§ Problem
Once you reach the line containing "intros H E." in the data below, restate each line word for word up to and including the one containing "simpl. by destruct (elems rl).".

§ Source records
_ _ _ _ _ _ _
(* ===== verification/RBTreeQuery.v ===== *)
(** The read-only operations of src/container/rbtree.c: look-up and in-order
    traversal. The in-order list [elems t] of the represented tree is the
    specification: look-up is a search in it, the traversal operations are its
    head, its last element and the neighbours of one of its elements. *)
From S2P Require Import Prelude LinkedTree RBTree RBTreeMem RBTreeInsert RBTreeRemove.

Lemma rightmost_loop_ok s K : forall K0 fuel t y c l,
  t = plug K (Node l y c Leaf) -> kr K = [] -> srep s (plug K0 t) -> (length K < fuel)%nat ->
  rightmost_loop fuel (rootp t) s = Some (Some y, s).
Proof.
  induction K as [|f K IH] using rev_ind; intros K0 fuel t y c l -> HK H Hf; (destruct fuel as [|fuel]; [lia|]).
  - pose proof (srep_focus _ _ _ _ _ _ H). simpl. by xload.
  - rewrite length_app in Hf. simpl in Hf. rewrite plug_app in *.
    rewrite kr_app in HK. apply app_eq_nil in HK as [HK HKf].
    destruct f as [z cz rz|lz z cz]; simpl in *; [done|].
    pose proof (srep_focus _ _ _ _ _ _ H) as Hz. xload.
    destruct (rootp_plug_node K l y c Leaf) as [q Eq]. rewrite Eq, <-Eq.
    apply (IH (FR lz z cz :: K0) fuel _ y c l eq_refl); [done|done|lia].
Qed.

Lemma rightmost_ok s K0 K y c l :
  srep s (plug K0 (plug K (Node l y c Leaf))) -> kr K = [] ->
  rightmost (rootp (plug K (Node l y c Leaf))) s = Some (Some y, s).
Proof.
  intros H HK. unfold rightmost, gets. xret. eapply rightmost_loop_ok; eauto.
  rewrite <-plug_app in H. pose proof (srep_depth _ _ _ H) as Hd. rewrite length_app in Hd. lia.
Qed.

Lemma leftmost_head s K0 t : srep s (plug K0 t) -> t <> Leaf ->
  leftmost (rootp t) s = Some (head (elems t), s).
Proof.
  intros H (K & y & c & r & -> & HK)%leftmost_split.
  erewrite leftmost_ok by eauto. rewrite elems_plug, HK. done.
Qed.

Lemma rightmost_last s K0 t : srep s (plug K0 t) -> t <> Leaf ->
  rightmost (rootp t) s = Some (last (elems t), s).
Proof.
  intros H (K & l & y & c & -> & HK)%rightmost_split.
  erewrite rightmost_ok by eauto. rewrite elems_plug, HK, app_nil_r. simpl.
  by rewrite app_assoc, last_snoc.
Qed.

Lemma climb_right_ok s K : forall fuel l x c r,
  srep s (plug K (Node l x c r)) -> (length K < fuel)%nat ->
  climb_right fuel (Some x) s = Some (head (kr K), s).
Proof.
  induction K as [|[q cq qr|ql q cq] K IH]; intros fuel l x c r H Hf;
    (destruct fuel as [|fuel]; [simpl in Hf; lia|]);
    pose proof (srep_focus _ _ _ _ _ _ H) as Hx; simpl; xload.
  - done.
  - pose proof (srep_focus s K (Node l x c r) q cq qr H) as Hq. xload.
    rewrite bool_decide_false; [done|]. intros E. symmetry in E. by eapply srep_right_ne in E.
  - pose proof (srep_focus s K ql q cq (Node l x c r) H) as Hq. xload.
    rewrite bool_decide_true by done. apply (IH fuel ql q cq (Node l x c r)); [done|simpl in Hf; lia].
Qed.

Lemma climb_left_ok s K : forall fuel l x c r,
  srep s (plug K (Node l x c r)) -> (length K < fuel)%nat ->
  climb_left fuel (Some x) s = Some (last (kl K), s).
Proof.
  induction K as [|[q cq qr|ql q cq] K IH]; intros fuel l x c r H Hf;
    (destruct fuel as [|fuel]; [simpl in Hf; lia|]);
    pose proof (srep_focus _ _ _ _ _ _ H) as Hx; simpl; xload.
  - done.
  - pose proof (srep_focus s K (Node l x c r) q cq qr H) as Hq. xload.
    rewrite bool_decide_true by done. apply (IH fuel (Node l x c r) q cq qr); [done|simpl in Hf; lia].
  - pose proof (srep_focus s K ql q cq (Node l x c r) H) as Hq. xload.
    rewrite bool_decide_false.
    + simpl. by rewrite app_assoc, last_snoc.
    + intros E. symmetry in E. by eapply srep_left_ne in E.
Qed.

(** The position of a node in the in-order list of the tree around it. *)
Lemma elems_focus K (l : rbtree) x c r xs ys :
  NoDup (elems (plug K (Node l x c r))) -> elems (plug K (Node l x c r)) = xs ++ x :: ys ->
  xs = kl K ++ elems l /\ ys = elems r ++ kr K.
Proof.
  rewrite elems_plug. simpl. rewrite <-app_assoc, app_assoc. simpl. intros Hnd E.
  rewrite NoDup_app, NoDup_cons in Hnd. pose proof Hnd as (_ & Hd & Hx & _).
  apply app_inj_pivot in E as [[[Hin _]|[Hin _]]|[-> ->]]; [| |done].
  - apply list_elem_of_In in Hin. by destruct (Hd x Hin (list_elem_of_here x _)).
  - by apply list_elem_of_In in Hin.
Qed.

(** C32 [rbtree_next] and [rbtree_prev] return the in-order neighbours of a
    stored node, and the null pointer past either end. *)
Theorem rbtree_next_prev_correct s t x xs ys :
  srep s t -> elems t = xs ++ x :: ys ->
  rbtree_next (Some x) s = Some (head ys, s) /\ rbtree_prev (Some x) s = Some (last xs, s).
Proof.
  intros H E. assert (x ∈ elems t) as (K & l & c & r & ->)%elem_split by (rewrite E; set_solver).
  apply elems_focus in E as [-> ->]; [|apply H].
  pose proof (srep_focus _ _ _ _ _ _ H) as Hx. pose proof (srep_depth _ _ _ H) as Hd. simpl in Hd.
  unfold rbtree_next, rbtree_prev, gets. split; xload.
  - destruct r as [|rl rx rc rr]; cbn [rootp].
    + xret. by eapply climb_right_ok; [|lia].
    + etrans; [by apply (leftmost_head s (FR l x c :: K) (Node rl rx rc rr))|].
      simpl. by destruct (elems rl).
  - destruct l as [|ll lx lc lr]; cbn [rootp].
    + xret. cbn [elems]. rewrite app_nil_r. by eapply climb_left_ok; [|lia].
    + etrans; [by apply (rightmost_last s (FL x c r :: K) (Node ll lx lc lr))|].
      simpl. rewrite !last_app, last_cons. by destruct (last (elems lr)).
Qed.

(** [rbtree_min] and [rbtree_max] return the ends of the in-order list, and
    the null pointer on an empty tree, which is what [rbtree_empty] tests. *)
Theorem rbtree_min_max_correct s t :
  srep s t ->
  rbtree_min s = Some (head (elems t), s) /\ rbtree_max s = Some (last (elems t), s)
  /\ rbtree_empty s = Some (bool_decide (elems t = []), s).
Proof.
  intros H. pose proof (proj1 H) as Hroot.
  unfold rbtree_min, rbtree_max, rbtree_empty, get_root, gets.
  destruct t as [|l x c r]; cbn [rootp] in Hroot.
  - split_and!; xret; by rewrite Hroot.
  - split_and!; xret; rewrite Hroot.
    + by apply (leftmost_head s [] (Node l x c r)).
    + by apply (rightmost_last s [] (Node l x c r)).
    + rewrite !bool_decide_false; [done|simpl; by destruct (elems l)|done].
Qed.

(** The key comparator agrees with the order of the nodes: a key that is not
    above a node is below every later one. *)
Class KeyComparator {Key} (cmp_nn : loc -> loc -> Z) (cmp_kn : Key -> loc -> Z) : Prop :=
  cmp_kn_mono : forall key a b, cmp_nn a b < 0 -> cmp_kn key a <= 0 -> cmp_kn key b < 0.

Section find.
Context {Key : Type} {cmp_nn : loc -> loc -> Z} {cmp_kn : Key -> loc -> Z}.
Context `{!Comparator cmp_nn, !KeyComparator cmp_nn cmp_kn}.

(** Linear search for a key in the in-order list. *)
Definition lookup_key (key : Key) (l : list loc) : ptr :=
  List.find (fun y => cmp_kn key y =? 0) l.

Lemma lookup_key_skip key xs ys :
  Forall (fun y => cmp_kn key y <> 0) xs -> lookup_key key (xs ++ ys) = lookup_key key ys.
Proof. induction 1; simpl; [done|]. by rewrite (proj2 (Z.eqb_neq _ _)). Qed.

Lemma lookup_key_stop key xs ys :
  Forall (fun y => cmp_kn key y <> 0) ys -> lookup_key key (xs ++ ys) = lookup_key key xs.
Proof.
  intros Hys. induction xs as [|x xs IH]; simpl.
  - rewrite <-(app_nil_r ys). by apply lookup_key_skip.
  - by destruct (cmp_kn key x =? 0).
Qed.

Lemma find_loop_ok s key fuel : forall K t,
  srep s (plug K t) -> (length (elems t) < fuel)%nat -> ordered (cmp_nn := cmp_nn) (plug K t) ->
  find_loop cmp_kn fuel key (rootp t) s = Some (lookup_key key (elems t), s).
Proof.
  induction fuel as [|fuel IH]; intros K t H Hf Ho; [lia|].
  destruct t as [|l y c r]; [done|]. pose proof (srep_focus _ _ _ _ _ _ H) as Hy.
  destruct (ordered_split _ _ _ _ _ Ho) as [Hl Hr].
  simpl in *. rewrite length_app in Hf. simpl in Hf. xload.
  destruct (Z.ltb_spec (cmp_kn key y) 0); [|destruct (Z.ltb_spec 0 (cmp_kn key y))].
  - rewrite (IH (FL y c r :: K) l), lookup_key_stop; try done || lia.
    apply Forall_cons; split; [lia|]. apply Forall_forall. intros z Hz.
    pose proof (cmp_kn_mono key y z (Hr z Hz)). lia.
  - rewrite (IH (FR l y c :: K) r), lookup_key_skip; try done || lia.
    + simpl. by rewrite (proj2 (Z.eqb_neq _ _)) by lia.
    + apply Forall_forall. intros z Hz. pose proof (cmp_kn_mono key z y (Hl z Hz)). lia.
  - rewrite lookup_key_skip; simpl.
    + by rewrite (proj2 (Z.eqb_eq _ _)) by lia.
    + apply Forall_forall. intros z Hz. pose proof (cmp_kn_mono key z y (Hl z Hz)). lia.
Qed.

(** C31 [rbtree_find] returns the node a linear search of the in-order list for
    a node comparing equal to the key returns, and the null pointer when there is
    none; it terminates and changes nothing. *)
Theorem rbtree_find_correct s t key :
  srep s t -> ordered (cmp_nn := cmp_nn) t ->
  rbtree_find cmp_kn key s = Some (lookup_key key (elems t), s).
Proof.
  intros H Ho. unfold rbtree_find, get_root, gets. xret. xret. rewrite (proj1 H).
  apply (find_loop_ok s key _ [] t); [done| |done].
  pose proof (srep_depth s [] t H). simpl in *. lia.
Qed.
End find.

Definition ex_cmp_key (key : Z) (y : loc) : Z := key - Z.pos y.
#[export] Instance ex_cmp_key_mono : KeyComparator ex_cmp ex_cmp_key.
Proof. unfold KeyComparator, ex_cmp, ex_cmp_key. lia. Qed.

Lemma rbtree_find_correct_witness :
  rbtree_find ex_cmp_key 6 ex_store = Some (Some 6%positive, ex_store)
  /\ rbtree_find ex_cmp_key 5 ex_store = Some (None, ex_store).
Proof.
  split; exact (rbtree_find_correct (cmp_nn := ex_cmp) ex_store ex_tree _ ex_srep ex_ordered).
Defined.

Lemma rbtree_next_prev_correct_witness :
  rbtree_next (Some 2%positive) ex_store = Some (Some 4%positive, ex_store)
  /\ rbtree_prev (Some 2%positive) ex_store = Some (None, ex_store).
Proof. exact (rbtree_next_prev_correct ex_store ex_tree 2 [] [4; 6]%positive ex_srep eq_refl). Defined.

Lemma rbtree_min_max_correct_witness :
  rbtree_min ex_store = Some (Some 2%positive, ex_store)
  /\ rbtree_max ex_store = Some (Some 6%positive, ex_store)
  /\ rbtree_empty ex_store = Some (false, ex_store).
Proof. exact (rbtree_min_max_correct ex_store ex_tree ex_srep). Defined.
_ _ _ _ _ _ _
§ Written solution
  intros H E. assert (x ∈ elems t) as (K & l & c & r & ->)%elem_split by (rewrite E; set_solver).
  apply elems_focus in E as [-> ->]; [|apply H].
  pose proof (srep_focus _ _ _ _ _ _ H) as Hx. pose proof (srep_depth _ _ _ H) as Hd. simpl in Hd.
  unfold rbtree_next, rbtree_prev, gets. split; xload.
  - destruct r as [|rl rx rc rr]; cbn [rootp].
    + xret. by eapply climb_right_ok; [|lia].
    + etrans; [by apply (leftmost_head s (FR l x c :: K) (Node rl rx rc rr))|].
      simpl. by destruct (elems rl).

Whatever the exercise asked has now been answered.